Berbagai hal dulu bahkan dia tidak berani membayangkannya, tidak disangka setelah dirinya ditinggalkan oleh pria yang sangat dicintainya, dirinya langsung berubah menjadi nyonya.

Benar-benar seperti mimpi.

Isabel mendengar suara langkah kaki dari belakang, dia memutar badannya dan melihat Ravindra sudah mengganti baju dan sedang turun ke bawah.

"Narti." Ravindra langsung memanggil tanpa melihat Isabel.

"Tuan." setelah 30 detik Narti muncul dengan cepat, dua tangannya dilipat diletakkan di perutnya, dengan sangat hormat dia menundukkan kepalanya menjawab: "anda ada perintah apa?"

"Dua hari di akhir minggu ini, kamu ajarkan Isabel bagaimana cara menjadi nyonya." setelah bicara, Ravindra langsung berjalan melewati Isabel dan pergi.

"Baik tuan." Narti menjawab dengan hormat.

Isabel melihat bayangan Ravindra pergi, hatinya merasa tidak senang.

Tapi dia sendiri juga tidak mengerti, ketidaksenangan ini karena Ravindra meminta dia belajar aturan atau karena Ravindra tidak mempedulikannya.

Setelah Ravindra pergi, Narti langsung berdiri di depan Isabel: "nyonya, saat sarapan, aku akan ajarkan anda bagaimana makan yang benar. 30 menit setelah selesai makan, aku akan ajarkan nyonya bagaimana cara menyambut orang dan menerima barang. Jam 4 sore belajar ilmu teh, malam belajar dansa, tapi karena nyonya sedang hamil dan tidak bisa bergerak terlalu banyak, maka akan diganti menjadi main piano."
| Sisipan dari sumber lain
(** X7: when the six entries of
    [cartesian_convergence] hold a value that is no double (an integer,
    say), [configure] returns false after it has replaced the constraint
    mask: the new mask stays, while the update rates, the budget and the
    goal pose are the old ones. *)
Theorem configure_wrong_type_in_thresholds_keeps_the_new_mask
    (m : list (string * XmlRpcValue)) (dofs : list Z) (ths rs : list XmlRpcValue)
    (self : UnderconstrainedGoal) :
  struct_member "constrained_dofs" m = TypeArray (map TypeInt dofs) ->
  struct_member "cartesian_convergence" m = TypeArray ths ->
  struct_member "joint_update_rates" m = TypeArray rs ->
  length dofs = 6%nat ->
  length ths = 6%nat ->
  rs <> [] ->
  Exists (fun v => cast_double v = None) ths ->
  exists self' : UnderconstrainedGoal,
    configure indeterminate_int indeterminate_double (TypeStruct m) self
      = Normal (false, self') /\
    dof_nullity_ self' = dofs /\
    length (cartesian_convergence_thresholds_ self') = 6%nat /\
    joint_update_rates_ self' = joint_update_rates_ self /\
    max_iterations_ self' = max_iterations_ self /\
    tool_goal_pose_ self' = tool_goal_pose_ self.
Proof.
  intros Hd Ht Hr Ld Lt Lr Hex.
  unfold configure. cbn [assertStruct]. rewrite Hd, Ht, Hr.
  unfold invalid_array_parameters, array_size. cbn [is_TypeArray array_elements negb orb].
  rewrite !length_map, Ld, Lt.
  assert (Nat.eqb (length rs) 0 = false) as E
    by (apply Nat.eqb_neq; destruct rs; simpl; congruence).
  rewrite E. cbn [Nat.ltb Nat.leb DOF_SIZE orb].
  rewrite (copy_loop_fills_all cast_int TypeInt) by
    (try reflexivity; now rewrite resize_length).
  destruct (copy_loop_throws cast_double ths 0
              (resize indeterminate_double DOF_SIZE
                 (cartesian_convergence_thresholds_ (set_dof_nullity self dofs))) Hex)
    as (a & Ha & La).
  { rewrite resize_length. unfold DOF_SIZE. simpl. lia. }
  rewrite Ha. rewrite resize_length in La.
  eexists. split; [reflexivity|]. cbn. repeat split. exact La.
Qed.
(** [_galois_multiply] distributes over XOR in its first argument, for
    every hash subkey below [2^128]: GHASH is linear in the blocks it
    absorbs. *)
Theorem galois_multiply_lxor (x1 x2 h : Z) :
  0 <= h < 2 ^ 128 ->
  SM4GCM._galois_multiply (Z.lxor x1 x2) h
  = Z.lxor (SM4GCM._galois_multiply x1 h) (SM4GCM._galois_multiply x2 h).
Proof.
  intros Hh. unfold SM4GCM._galois_multiply.
  assert (Hfold : forall items y1 y2,
            Forall (fun i => 0 <= i) items ->
            0 <= y1 < 2 ^ 128 -> 0 <= y2 < 2 ^ 128 ->
            fold_left (SM4GCM.galois_step (Z.lxor x1 x2) h) items (Z.lxor y1 y2)
            = Z.lxor (fold_left (SM4GCM.galois_step x1 h) items y1)
                     (fold_left (SM4GCM.galois_step x2 h) items y2)).
  { induction items as [|i items IH]; intros y1 y2 Hitems Hy1 Hy2; cbn [fold_left].
    - reflexivity.
    - inversion Hitems as [|? ? Hi Hrest]; subst.
      rewrite galois_step_lxor by assumption.
      apply IH; [assumption| |]; apply galois_step_range; assumption. }
  change 0 with (Z.lxor 0 0) at 1. apply Hfold; [|lia|lia].
  apply Forall_forall. intros i Hin%in_rev%in_range. lia.
Qed.

Lemma galois_multiply_lxor_witness :
  SM4GCM._galois_multiply (Z.lxor 0x1234567 (2 ^ 127 + 5)) (2 ^ 128 - 1)
  = Z.lxor (SM4GCM._galois_multiply 0x1234567 (2 ^ 128 - 1))
           (SM4GCM._galois_multiply (2 ^ 127 + 5) (2 ^ 128 - 1)).
Proof.
  apply (galois_multiply_lxor 0x1234567 (2 ^ 127 + 5) (2 ^ 128 - 1)). cbn. lia.
Defined.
Apa? Harus belajar segini banyak?

Kalau dari awal tahu menjadi nyonya orang kaya merepotkan seperti ini, dia tidak mau!

Sudah diduga, waktu berikutnya adalah pembelajaran dari Narti.

Kalau Isabel menunjukkan ketidaksabarannya, Narti juga akan terus mengulanginya lagi dengan sabar, melihat umur Narti mirip dengan mama, dan masih harus bicara banyak seperti ini, Isabel merasa sedikit kasihan, maka dia juga belajar dengan sabar.

Satu hari sudah lewat, Isabel belajar sampai pusing, tapi dia benar-benar belajar banyak hal.

Kalau Ravindra nanti ada acara makan-makan, dirinya sudah tahu bagaimana cara menggunakan peralatan makan yang aneh-aneh itu.

Saat Ravindra masuk ke dalam rumah, dia melihat kejadian di depan matanya.

Isabel sedang duduk di depan piano, dengan tampang yang gelisah dia mengulurkan kedua tangannya, dan menekan tombol hitam dan putih dengan kaku.

Tapi matanya terlihat tidak mau kalah, walaupun Narti beberapa kali memberitahu dia salah, dia masih terus berusaha dan memainkannya dari awal.

"Nyonya, hari ini sudah cukup. Nanti tunggu tuan pulang bisa makan malam lalu istirahat." Narti menghela nafasnya, kegigihan nyonya ini lumayan bagus, sangat mirip dengan nenek saat muda, hanya saja sedikit bodoh. Lagu semudah ini juga tidak bisa.

Mata Isabel penuh dengan hasrat berperang, dia mengangkat kepalanya dan berkata kepada Narti: "lagipula Ravindra belum pulang, aku latihan dua kali lagi."

"Tuan." pembantu di pintu sudah melihat Ravindra, dia langsung menundukkan kepala dan menyapanya.

Ravindra memberikan barang di tangannya kepada pembantu itu, lalu berjalan ke arah Isabel.

Narti menyapanya dengan hormat, lalu mundur ke sebelah.

Isabel sedikit terkejut, Ravindra kenapa pulang secepat ini?

Ravindra duduk di sebelah Isabel dan menekan jari Isabel, lalu berkata: "rileks! Otot kamu kaku seperti ini tidak akan bisa main piano dengan baik. Aku tunjukkan sekali kasih kamu lihat."

Ravindra melepaskan jari Isabel, jarinya dengan pelan menyentuh tombol hitam dan putih, lalu suara musik yang lancar terdengar dari jarinya.

Walaupun Isabel tidak begitu suka dengan Ravindra, tapi di saat ini dia harus mengakui saat Ravindra bermain piano dia benar-benar sangat elegan dan mempesona.